(** C10.  For every character whose stored death-save arrays, where
    present, hold three booleans, either row and every index in [0, 2]:
    the toggle negates the boolean at that index of that row's array (a
    missing array counting as [false, false, false]) and no other element;
    both arrays keep three booleans; every other field of the character is
    unchanged; and a second identical toggle gives back the arrays the
    sheet showed before the first. *)
Theorem toggleDeathSave_spec (kind : SaveKind) (i : Z) (c : Character) :
  0 <= i <= 2 ->
  three_booleans (death_saves_success c) = true ->
  three_booleans (death_saves_failure c) = true ->
  exists c' c'',
    toggleDeathSave kind i c = Some c'
    /\ toggleDeathSave kind i c' = Some c''
    /\ (exists b,
          arr_get (deathSaves kind c) i = Some b
          /\ arr_get (deathSaves kind c') i = Some (negb b))
    /\ (forall j : Z, j <> i ->
          arr_get (deathSaves kind c') j = arr_get (deathSaves kind c) j)
    /\ length (deathSaves success c') = 3%nat
    /\ length (deathSaves failure c') = 3%nat
    /\ three_booleans (death_saves_success c') = true
    /\ three_booleans (death_saves_failure c') = true
    /\ same_except [deathSaves_field kind] c c'
    /\ deathSaves success c'' = deathSaves success c
    /\ deathSaves failure c'' = deathSaves failure c
    /\ same_except [deathSaves_field kind] c c''.
Proof.
  intros Hi Hs Hf.
  pose proof (three_booleans_inv _ Hs) as Hsv.
  pose proof (three_booleans_inv _ Hf) as Hfv.
  destruct kind.
  - destruct (toggle_three_booleans _ i Hi Hsv) as (Hflip & Hrest & H3 & Htwice).
    do 2 eexists. split; [reflexivity|]. split; [reflexivity|].
    unfold deathSaves in *.
    cbn [deathSaves_field spread fold_left override death_saves_success
         death_saves_failure nullish].
    rewrite Htwice.
    destruct Hsv as (s0 & s1 & s2 & Es). destruct Hfv as (f0 & f1 & f2 & Ef).
    repeat split; try assumption; try frame.
    + apply andb_true_iff in H3 as [H3 _]. by apply Nat.eqb_eq in H3.
    + by rewrite Ef.
  - destruct (toggle_three_booleans _ i Hi Hfv) as (Hflip & Hrest & H3 & Htwice).
    do 2 eexists. split; [reflexivity|]. split; [reflexivity|].
    unfold deathSaves in *.
    cbn [deathSaves_field spread fold_left override death_saves_success
         death_saves_failure nullish].
    rewrite Htwice.
    destruct Hsv as (s0 & s1 & s2 & Es). destruct Hfv as (f0 & f1 & f2 & Ef).
    repeat split; try assumption; try frame.
    + by rewrite Es.
    + apply andb_true_iff in H3 as [H3 _]. by apply Nat.eqb_eq in H3.
Qed.

(** On a character with one success marked, toggling the second success
    gives [true, true, false], and toggling it again gives back
    [true, false, false]. *)
Lemma toggleDeathSave_example :
  exists c' c'',
    toggleDeathSave success 1 dying_bard = Some c'
    /\ toggleDeathSave success 1 c' = Some c''
    /\ arr_get (deathSaves success c') 1 = Some true
    /\ deathSaves success c'' = [Some true; Some false; Some false].
Proof.
  destruct (toggleDeathSave_spec success 1 dying_bard)
    as (c' & c'' & E1 & E2 & (b & Hb & Hb') & _ & _ & _ & _ & _ & _ & Hback & _);
    [lia | reflexivity | reflexivity |].
  exists c', c''. repeat split; [exact E1 | exact E2 | | exact Hback].
  rewrite Hb'. vm_compute in Hb. by inversion Hb.
Defined.

(* ------------------------------------------------------------------- *)
(** ** Spell slots                                                       *)
(* ------------------------------------------------------------------- *)

(** The slot count comes from [spell_slots] when it declares one for the
    level. *)
Lemma maxSlots_declared (c : Character) (lvl k : Z) :
  arr_index (spell_slots c) (lvl - 1) = Some k -> maxSlots c lvl = k.
Proof. unfold maxSlots. by intros ->. Qed.

(** Otherwise it is 2 for the first level of a bard of level 1 or more,
    and 0 in every other case. *)
Lemma maxSlots_fallback (c : Character) (lvl : Z) :
  arr_index (spell_slots c) (lvl - 1) = None ->
  maxSlots c lvl
  = if (lvl =? 1) && String.eqb (class c) "Bard" && (1 <=? level c)
    then 2 else 0.
Proof. unfold maxSlots. by intros ->. Qed.

Lemma maxSlots_bard_first_level (c : Character) :
  spell_slots c = [] -> class c = "Bard" -> 1 <= level c ->
  maxSlots c 1 = 2.
Proof.
  intros Hs Hc Hl. rewrite maxSlots_fallback by (by rewrite Hs).
  rewrite Hc. cbn. by destruct (Z.leb_spec 1 (level c)); [|lia].
Qed.

(** C2 as stated fails: with two declared first-level slots, both
    recorded as unused, index 2 is outside [0, 1], and yet the toggle
    stores a third entry, so the character is not left unchanged. *)
Lemma toggleSpellSlot_beyond_count_changes :
  maxSlots rested_bard 1 = 2
  /\ ~ (0 <= 2 <= maxSlots rested_bard 1 - 1)
  /\ next_state rested_bard (toggleSpellSlot 1 2 rested_bard) <> rested_bard
  /\ (spell_slots_used
        (next_state rested_bard (toggleSpellSlot 1 2 rested_bard))
        ≫= (.!! "1"))
     = Some [Some false; Some false; Some true].
Proof.
  split; [reflexivity|]. split; [vm_compute; intros [_ H]; by apply H|].
  split; [|by vm_compute].
  intros H. apply (f_equal (fun c => spell_slots_used c ≫= (.!! "1"))) in H.
  vm_compute in H. discriminate.
Qed.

• • • • • • •

* [TASK INSTRUCTIONS] Transcribe exactly, and only, the lines that extend from the one containing "maxSlots rested_bard 1 = 2" to the end of the records above, inclusive of both.

* [ANSWER TO THIS PROBLEM]
  maxSlots rested_bard 1 = 2
  /\ ~ (0 <= 2 <= maxSlots rested_bard 1 - 1)
  /\ next_state rested_bard (toggleSpellSlot 1 2 rested_bard) <> rested_bard
  /\ (spell_slots_used
        (next_state rested_bard (toggleSpellSlot 1 2 rested_bard))
        ≫= (.!! "1"))
     = Some [Some false; Some false; Some true].
Proof.
  split; [reflexivity|]. split; [vm_compute; intros [_ H]; by apply H|].
  split; [|by vm_compute].
  intros H. apply (f_equal (fun c => spell_slots_used c ≫= (.!! "1"))) in H.
  vm_compute in H. discriminate.
Qed.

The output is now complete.